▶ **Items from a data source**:
(** ** List retrieval: the [username] parameter *)

(** C3, against the claim: the parameter ["alice,,bob,"] does not
    resolve to the two usernames alice and bob.  The empty entry
    between the two commas stays in the list handed to the settings
    service, and blanks around an entry stay too. *)
Lemma list_usernames_keeps_empty_entry :
  AccountViewSet.list_usernames (Some "alice,,bob,") = UList ["alice"; ""; "bob"]
  /\ AccountViewSet.list_usernames (Some "alice,,bob,") <> UList ["alice"; "bob"]
  /\ AccountViewSet.list_usernames (Some " alice , bob") = UList [" alice "; " bob"].
Proof. repeat split. discriminate. Qed.

(** C3, as the code has it: a non-empty [username] parameter has its
    leading and trailing commas removed and is split at every comma
    that is left.  Written as a list of comma-free entries joined by
    commas, with the first and the last entry non-empty, between any
    number of commas on either side, it resolves to exactly that list,
    in that order; entries are not trimmed and empty entries between
    commas are kept. *)
Theorem list_usernames_strip_then_split (l : list string) (m n : nat) :
  Forall (fun s => PyStr.free_of "," s = true) l ->
  hd "" l <> "" ->
  List.last l "" <> "" ->
  AccountViewSet.list_usernames
    (Some (PyStr.run "," m +:+ String.concat "," l +:+ PyStr.run "," n))
  = UList l.
Proof.
  intros Hall Hhd Hlast. unfold AccountViewSet.list_usernames.
  assert (String.eqb (PyStr.run "," m +:+ String.concat "," l +:+ PyStr.run "," n) ""
          = false) as ->.
  { destruct m; [|reflexivity].
    destruct l as [|[|a x] l]; simpl in Hhd; try congruence.
    destruct l; reflexivity. }
  f_equal. unfold AccountViewSet.parse_usernames.
  now apply (PyStrFacts.split_strip_concat ","%char).
Qed.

▶ **Work order**:
Set down each entry above again exactly as it reads.

▶ **Your solution**:
(** ** List retrieval: the [username] parameter *)

(** C3, against the claim: the parameter ["alice,,bob,"] does not
    resolve to the two usernames alice and bob.  The empty entry
    between the two commas stays in the list handed to the settings
    service, and blanks around an entry stay too. *)
Lemma list_usernames_keeps_empty_entry :
  AccountViewSet.list_usernames (Some "alice,,bob,") = UList ["alice"; ""; "bob"]
  /\ AccountViewSet.list_usernames (Some "alice,,bob,") <> UList ["alice"; "bob"]
  /\ AccountViewSet.list_usernames (Some " alice , bob") = UList [" alice "; " bob"].
Proof. repeat split. discriminate. Qed.

(** C3, as the code has it: a non-empty [username] parameter has its
    leading and trailing commas removed and is split at every comma
    that is left.  Written as a list of comma-free entries joined by
    commas, with the first and the last entry non-empty, between any
    number of commas on either side, it resolves to exactly that list,
    in that order; entries are not trimmed and empty entries between
    commas are kept. *)
Theorem list_usernames_strip_then_split (l : list string) (m n : nat) :
  Forall (fun s => PyStr.free_of "," s = true) l ->
  hd "" l <> "" ->
  List.last l "" <> "" ->
  AccountViewSet.list_usernames
    (Some (PyStr.run "," m +:+ String.concat "," l +:+ PyStr.run "," n))
  = UList l.
Proof.
  intros Hall Hhd Hlast. unfold AccountViewSet.list_usernames.
  assert (String.eqb (PyStr.run "," m +:+ String.concat "," l +:+ PyStr.run "," n) ""
          = false) as ->.
  { destruct m; [|reflexivity].
    destruct l as [|[|a x] l]; simpl in Hhd; try congruence.
    destruct l; reflexivity. }
  f_equal. unfold AccountViewSet.parse_usernames.
  now apply (PyStrFacts.split_strip_concat ","%char).
Qed.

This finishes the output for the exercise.